(* ===== verification/Cat.v ===== *)
(** * A program and the kernel together

    [cat] of userspace/cat/main.cpp on the file system calls of SystemCalls.v: the numbers of
    the library reach the routines of the kernel, the path leads through the tree to a file of
    the archive, its bytes come back and go to the console. *)
From S2P Require Import Prelude Storage CircularBuffer Clib Strings PathView Buffers Files Keyboard Console Handles Vfs Tar.
From S2P Require Import SystemCalls SystemLibrary Shell.

Section kernel.
Context (memory_at : Z -> list Z) (drop_process : Z -> System -> exec System).

(** The kernel behind the calls on files. A read that waits does not return here; the calls
    on processes and memory are refused. *)
#[local] Instance SystemRoutines : KernelRoutines System := {|
  run_routine r params s :=
    match r, params with
    | SC_OpenFile, [Chars path; Number mode; Number flags] =>
        '(v, s) ← OpenFile s (c_str path) mode flags; Done (v, params, s)
    | SC_ReadFile, [Number h; Memory buff; Number n] =>
        r ← ReadFile memory_at s h false (take (Z.to_nat n) buff);
        match r with
        | Returns (v, got, s) => Done (v, [Number h; Memory (got ++ drop (Z.to_nat n) buff); Number n], s)
        | Blocks _ => OutOfFuel
        end
    | SC_WriteFile, [Number h; Memory buff; Number n] =>
        r ← WriteFile s h false (take (Z.to_nat n) buff);
        match r with Returns (v, s) => Done (v, params, s) | Blocks _ => OutOfFuel end
    | SC_QueryDirectory, [Number h; Info info] =>
        '(v, info, s) ← QueryDirectory s h info; Done (v, [Number h; Info info], s)
    | SC_QueryFileInformation, [Number h; Info info] =>
        '(v, info) ← QueryFileInformation s h (Some info);
        match info with Some info => Done (v, [Number h; Info info], s) | None => Fault end
    | SC_CloseHandle, [Number h] => '(v, s) ← CloseHandle drop_process s h; Done (v, params, s)
    | _, _ => Done (Error ERROR_INVALID_OPERATION, params, s)
    end
|}.

Implicit Types (s : System) (os : list (option object)).

Definition console_path : list (list Z) := [removelast (literal "devices"); removelast (literal "console")].

(** The tree has the console, and the driver is in order. *)
Record has_console s : Prop := {
  hc_node : exists j n, resolve (sy_fs s) console_path = Value j /\ fs_nodes (sy_fs s) !! j = Some n /\
    fn_class n = CConsole /\ fn_size n = 0;
  hc_ok : console_ok (sy_console s) 4;
}.

(** The handle [h] is one of the console. *)
Definition console_handle s os (h : Z) : Prop :=
  0 <= h < 2 ^ 31 /\ exists d j n mode, os !! Z.to_nat h = Some (Some (File d)) /\
    sy_descriptions s !! d = Some (j, mkFD mode 0) /\ fs_nodes (sy_fs s) !! j = Some n /\
    fn_class n = CConsole /\ fn_size n = 0.

Lemma console_written c buff :
  console_ok c 4 -> exists c', Console_write c buff = Done (alen buff, c') /\ console_ok c' 4.
Proof.
  intros Hc. destruct (write_ok buff c Hc) as (c' & E & Hc'). exists c'. split; [|done]. by rewrite write_fold, E.
Qed.

Lemma system_with_console s os c : system_ok s os -> system_ok (with_console s c) os.
Proof. by intros []. Qed.
Lemma ramdisk_bytes m i : tables_kept s1 (tables m) ->
  (forall v, 0 <= v < 2 ^ 32 -> page_of v < stack_page n r -> translate (tables m) v = translate s1 v) -> 0 <= i < mo_size r ->
  load_byte m (ramdisk_address n r + i) = Done (physical_byte s (mo_start r + i)).
Proof.
  intros Hkept Hsame Hi. destruct ramdisk_room as (Hn & Hk & _ & Hf). destruct Hf as (Hf1 & Hf2 & Hf3); [lia|].
  destruct (pages_of_size (mo_size r)) as [_ Hcover]; [lia|].
  assert (Hpage : page_of (ramdisk_page n * PAGE_SIZE + i) = ramdisk_page n + i / PAGE_SIZE /\ 0 <= i / PAGE_SIZE < k).
  { unfold page_of. change (2 ^ 12) with 4096. change PAGE_SIZE with 4096 in *. zdiv. }
  assert (Haddr : 0 <= ramdisk_page n * PAGE_SIZE + i < 2 ^ 32) by (unfold ramdisk_page, first_kernel_page; change PAGE_SIZE with 4096 in *; lia).
  unfold ramdisk_address. rewrite (proj2 (Z.eqb_neq _ _)) by lia.
  rewrite (load_translated _ _ (mo_start r + i)).
  - f_equal. assert (Hframe : 256 + n <= (mo_start r + i) / PAGE_SIZE) by (rewrite Hf2; change PAGE_SIZE with 4096 in *; zdiv).
    assert (Hno : ~ is_table s' ((mo_start r + i) / PAGE_SIZE)).
    { intros (j & Hj & Hp & Et). pose proof (boot_tables_in_kernel fd ft fb n Hlayout s s' j Hs Hj Hp). lia. }
    rewrite (kept_physical_byte s' (tables m)); [|eapply tables_kept_trans; [apply Hr|done]|done].
    destruct Hlayout as [_ Hd Ht Hb _]. rewrite !physical_byte_word, (bs_frames _ _ _ _ _ _ Hs); [done| |lia|apply word_in_frame].
    unfold is_boot_table. lia.
  - destruct Hpage as [Hp1 Hp2]. rewrite Hsame by (rewrite ?Hp1; unfold stack_page; lia).
    rewrite (rm_translate _ _ _ _ _ Hr), Hp1 by done. replace ((_ <=? _) && _) with true by lia. f_equal. rewrite Hf2 at 2. lia.
Qed.
(** * QuizCraft: the quiz parser, the scoring loop and the session script

    A shallow embedding of [app.py].  The script is a Streamlit page: it is
    run from top to bottom once per user interaction, reads the widgets of
    that run, and keeps four fields in [st.session_state] between runs.

    - Python strings are [string]s; a character is its code point, kept in
      the 8-bit range of [ascii].
    - Python exceptions are values of [exn]; a computation that may raise
      returns an [outcome].
    - The [while] loop of [parse_questions] is a function by well-founded
      recursion on the number of lines still to be scanned.
    - The four session fields are a record, threaded through the script by
      a state monad in which a raised exception keeps the writes made so
      far, as [st.session_state] does.
    - The widgets and the completion backend are outside the program: what
      they deliver in a run is an input of that run.  The prompt texts are
      not modelled. *)

From Stdlib Require Import String Ascii List ZArith Lia Bool Arith.
From Stdlib Require Import DecimalString.
From Equations Require Import Equations.
From stdpp Require Import base list.

Import ListNotations.
Local Open Scope string_scope.
Local Open Scope list_scope.
Local Open Scope nat_scope.
(** * A shallow embedding of [roku/core.py] (python-roku 3.0.0)

    The Python client talks to a Roku device over HTTP.  We model:
    - Python values that flow through the client ([pyval]);
    - the exceptions it raises ([exn]);
    - the HTTP transport as a state-and-error monad whose state is the
      ordered log of the requests issued so far, the device side being an
      arbitrary responder that may look at that log;
    - the classes [Application] and [Roku]/[RokuTV], with object identity of
      devices represented by an object id. *)

From Stdlib Require Import String Ascii ZArith List Bool Lia Sorting.Sorted Sorting.Permutation.
Import ListNotations.
Open Scope string_scope.

(** ** Python values *)

Inductive pyval :=
| PNone
| PInt (z : Z)
| PStr (s : string).

(** [==] on the values above (no coercion between int and str). *)
Definition py_eqb (a b : pyval) : bool :=
  match a, b with
  | PNone, PNone => true
  | PInt x, PInt y => Z.eqb x y
  | PStr x, PStr y => String.eqb x y
  | _, _ => false
  end.

(** Decimal digits of a natural number, as [str] prints them. *)
Fixpoint digits_aux (fuel : nat) (n : N) (acc : string) : string :=
  match fuel with
  | O => acc
  | S f =>
      let d := N.modulo n 10 in
      let c := ascii_of_N (48 + d) in
      let q := N.div n 10 in
      if N.eqb q 0 then String c acc else digits_aux f q (String c acc)
  end.

Definition str_of_N (n : N) : string := digits_aux (S (N.to_nat (N.log2 n))) n "".

Definition str_of_Z (z : Z) : string :=
  match z with
  | Z.neg p => "-" ++ str_of_N (Npos p)
  | _ => str_of_N (Z.to_N z)
  end.

(** [str(v)] *)
Definition py_str (v : pyval) : string :=
  match v with
  | PNone => "None"
  | PInt z => str_of_Z z
  | PStr s => s
  end.

(** ** Exceptions *)

Inductive exn :=
| RokuException (msg : string)
| AttributeError (msg : string)
| ValueError (msg : string)
| KeyError (key : string)
| IndexError
| TypeError (msg : string)
| XMLSyntaxError.

Inductive result (A : Type) :=
| Ok (a : A)
| Err (e : exn).
Arguments Ok {A} a.
Arguments Err {A} e.

(** ** HTTP requests and responses *)

Record request := mkRequest {
  rq_method : string;
  rq_url : string;
  (** [params=...] keyword argument, [None] when the call passes none *)
  rq_params : option (list (string * pyval))
}.

Record response := mkResponse {
  status_code : Z;
  content : string
}.

(** ** The transport monad

    A computation gets the log of requests issued so far and returns the
    extended log together with its outcome.  [srv] answers a request given
    the log before it. *)

Definition M (A : Type) := list request -> list request * result A.

Definition ret {A} (a : A) : M A := fun h => (h, Ok a).
Definition raise {A} (e : exn) : M A := fun h => (h, Err e).
Definition bind {A B} (m : M A) (k : A -> M B) : M B :=
  fun h => match m h with
           | (h', Ok a) => k a h'
           | (h', Err e) => (h', Err e)
           end.

Declare Scope roku_monad_scope.
Notation "x <- m ;; k" := (bind m (fun x => k))
  (at level 61, m at next level, right associativity) : roku_monad_scope.
Notation "m ;; k" := (bind m (fun _ => k))
  (at level 61, right associativity) : roku_monad_scope.
Open Scope roku_monad_scope.

Section Transport.

Variable srv : list request -> request -> response.

(** Issue one HTTP request: it is appended to the log and answered. *)
Definition issue (rq : request) : M response :=
  fun h => ((h ++ [rq])%list, Ok (srv h rq)).
(** * Sub-issue closer: the reference resolver and the completion propagator

    A shallow embedding of [src/lib/core.js] and of [getToken] of
    [src/lib/auth.js].

    - JavaScript strings are sequences of code units; they are modelled by
      [string], whose characters play the role of code units.  The two
      regular expressions of the resolver only test characters against
      ['/'], ['#'], the decimal digits and literal ASCII text.
    - JavaScript numbers that hold integers (issue numbers, counters) are
      modelled by [Z].  This is exact for magnitudes up to 2^53, the range
      in which every integer is a Number.  Where the program makes a
      Number from text ([parseInt]) or text from a Number (a template
      literal), the rounding to the nearest double, the infinities and the
      printing of large Numbers are modelled as well.
    - [undefined] is modelled by [None].
    - The remote store (the [octokit] argument) is an arbitrary state
      machine: a type of worlds and four operations that answer a request
      in a world, either resolving with data or rejecting with an error.
    - [async]/[await] code is sequential; it is written in a monad that
      threads the world, the list of requests sent so far and the console,
      and that propagates thrown values.  Recursion is bounded by fuel: the
      hierarchy served by the store may be cyclic, in which case the source
      does not terminate. *)

From Stdlib Require Import ZArith List Bool Ascii String Lia.
From Stdlib Require Import DecimalString.
From Stdlib Require DecimalZ.
Import ListNotations.

Open Scope string_scope.
Open Scope Z_scope.

(* ================================================================== *)
(** * Characters and strings *)

Module Js.

Definition code (a : ascii) : Z := Z.of_nat (nat_of_ascii a).

Definition is_digit (a : ascii) : bool := (48 <=? code a) && (code a <=? 57).

(** [s.startsWith(p)], returning what follows the prefix. *)
Fixpoint strip_prefix (p s : string) : option string :=
  match p, s with
  | EmptyString, _ => Some s
  | String a p', String b s' => if Ascii.eqb a b then strip_prefix p' s' else None
  | String _ _, EmptyString => None
  end.

(** [s.split(sep)] for a one-character separator: the array is never
    empty. *)
Fixpoint split (sep : ascii) (s : string) : list string :=
  match s with
  | EmptyString => [EmptyString]
  | String a s' =>
      if Ascii.eqb a sep then EmptyString :: split sep s'
      else match split sep s' with
           | h :: t => String a h :: t
           | [] => [String a EmptyString]
           end
  end.

(** A relative index of [Array.prototype.slice], clamped to [0, len]. *)
Definition clamp_index (len k : Z) : Z :=
  if k <? 0 then Z.max (len + k) 0 else Z.min k len.

(** [arr.slice(start, end)]. *)
Definition slice {A : Type} (start stop : Z) (arr : list A) : list A :=
  let len := Z.of_nat (List.length arr) in
  let from := clamp_index len start in
  let to := clamp_index len stop in
  firstn (Z.to_nat (to - from)) (skipn (Z.to_nat from) arr).

(** [arr[0]]: [undefined] on the empty array. *)
Definition first {A : Type} (arr : list A) : option A := nth_error arr 0.

(** The value returned by [arr.pop()]: [undefined] on the empty array. *)
Definition pop {A : Type} (arr : list A) : option A :=
  nth_error arr (Nat.pred (List.length arr)).

(** [s.repeat(n)]. *)
Fixpoint repeat (s : string) (n : nat) : string :=
  match n with
  | O => EmptyString
  | S n' => s ++ repeat s n'
  end.

(** ** Numbers

    A Number of the program that holds an integer, or one of the values
    that hold none. *)
Inductive Number :=
| Int (z : Z)
| NaN
| Infinity (negative : bool).

(** The Number value for the integer [n]: the nearest double, the even
    significand on a tie, and an infinity from [2^1024 - 2^970] on.  Every
    integer below [2^53] is a Number. *)
Definition to_Number (n : Z) : Number :=
  let a := Z.abs n in
  if a <? 2 ^ 53 then Int n
  else
    let e := Z.log2 a - 52 in
    let q := Z.shiftr a e in
    let r := a - Z.shiftl q e in
    let half := 2 ^ (e - 1) in
    let q' := if (half <? r) || ((r =? half) && Z.odd q) then q + 1 else q in
    let v := Z.shiftl q' e in
    if 2 ^ 1024 <=? v then Infinity (n <? 0) else Int (Z.sgn n * v).

(** All the decimal digits of an integer. *)
Definition digits_of (z : Z) : string := NilZero.string_of_int (Z.to_int z).

Definition rounds_to (v a : Z) : bool :=
  match to_Number v with
  | Int y => y =? a
  | _ => false
  end.

(** The fewest digits [s], [k] of them from [k] on, such that [s] followed
    by [n - k] zeros is read back as the Number [a], which has [n] digits;
    among several [s], the one nearest to [a], and the even one on a
    tie. *)
Fixpoint shortest (fuel : nat) (k n a : Z) : Z * Z :=
  match fuel with
  | O => (a, n)
  | S fuel' =>
      let p := 10 ^ (n - k) in
      let lo := a / p in
      let hi := lo + 1 in
      let ok_lo := rounds_to (lo * p) a in
      let ok_hi := (hi <? 10 ^ k) && rounds_to (hi * p) a in
      if ok_lo && ok_hi then
        let dl := a - lo * p in
        let dh := hi * p - a in
        if dl <? dh then (lo, k)
        else if dh <? dl then (hi, k)
        else if Z.even lo then (lo, k) else (hi, k)
      else if ok_lo then (lo, k)
      else if ok_hi then (hi, k)
      else shortest fuel' (k + 1) n a
  end.

(** [Number::toString] on a Number [a >= 2^53]: the shortest digits that
    read back as [a], completed with zeros up to 21 digits and written
    with an exponent beyond. *)
Definition print_large (a : Z) : string :=
  let n := Z.of_nat (String.length (digits_of a)) in
  let '(s, k) := shortest (Z.to_nat n) 1 n a in
  let ds := digits_of s in
  if n <=? 21 then ds ++ repeat "0" (Z.to_nat (n - k))
  else
    match ds with
    | String d EmptyString => ds ++ "e+" ++ digits_of (n - 1)
    | String d rest => String d ("." ++ rest) ++ "e+" ++ digits_of (n - 1)
    | EmptyString => ds
    end.

(** A number inside a template literal.  An integer below [2^53] prints
    with all its digits, which are the shortest that read back as it; an
    integer beyond stands for the Number nearest to it. *)
Definition of_number (z : Z) : string :=
  if Z.abs z <? 2 ^ 53 then digits_of z
  else
    match to_Number z with
    | Int x => (if x <? 0 then "-" else "") ++ print_large (Z.abs x)
    | Infinity negative => (if negative then "-" else "") ++ "Infinity"
    | NaN => "NaN"
    end.

(** A value that is a string or [undefined] inside a template literal. *)
Definition of_optional (s : option string) : string :=
  match s with
  | Some t => t
  | None => "undefined"
  end.

(** ** [parseInt] with one argument *)

Definition is_space (a : ascii) : bool :=
  (code a =? 32) || ((9 <=? code a) && (code a <=? 13)).

Fixpoint trim_start (s : string) : string :=
  match s with
  | String a s' => if is_space a then trim_start s' else s
  | EmptyString => s
  end.

(** The value of a digit in the given radix, if it is one. *)
Definition digit_in (radix : Z) (a : ascii) : option Z :=
  let n := code a in
  let v := if (48 <=? n) && (n <=? 57) then n - 48
           else if (97 <=? n) && (n <=? 122) then n - 87
           else if (65 <=? n) && (n <=? 90) then n - 55
           else 36 in
  if v <? radix then Some v else None.

(** The longest run of digits at the start of [s], read most significant
    digit first; [None] when the run is empty. *)
Fixpoint read_digits (radix : Z) (acc : option Z) (s : string) : option Z :=
  match s with
  | EmptyString => acc
  | String a s' =>
      match digit_in radix a with
      | Some v =>
          read_digits radix
            (Some (match acc with Some n => n * radix + v | None => v end)) s'
      | None => acc
      end
  end.

Definition parseInt (s : string) : Number :=
  let s1 := trim_start s in
  let '(sign, s2) :=
    match s1 with
    | String a r =>
        if Ascii.eqb a "-" then (-1, r)
        else if Ascii.eqb a "+" then (1, r)
        else (1, s1)
    | EmptyString => (1, s1)
    end in
  let '(radix, s3) :=
    match s2 with
    | String a (String b r) =>
        if Ascii.eqb a "0" && (Ascii.eqb b "x" || Ascii.eqb b "X")
        then (16, r)
        else (10, s2)
    | _ => (10, s2)
    end in
  match read_digits radix None s3 with
  | Some n => to_Number (sign * n)
  | None => NaN
  end.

ACTION ITEM =
Once you find the line with "let p := 10 ^ (n - k) in" above, print it and every line after it up to and including the line with "if dl <? dh then (lo, k)", exactly as written and nothing else.

YOUR RESPONSE =
      let p := 10 ^ (n - k) in
      let lo := a / p in
      let hi := lo + 1 in
      let ok_lo := rounds_to (lo * p) a in
      let ok_hi := (hi <? 10 ^ k) && rounds_to (hi * p) a in
      if ok_lo && ok_hi then
        let dl := a - lo * p in
        let dh := hi * p - a in
        if dl <? dh then (lo, k)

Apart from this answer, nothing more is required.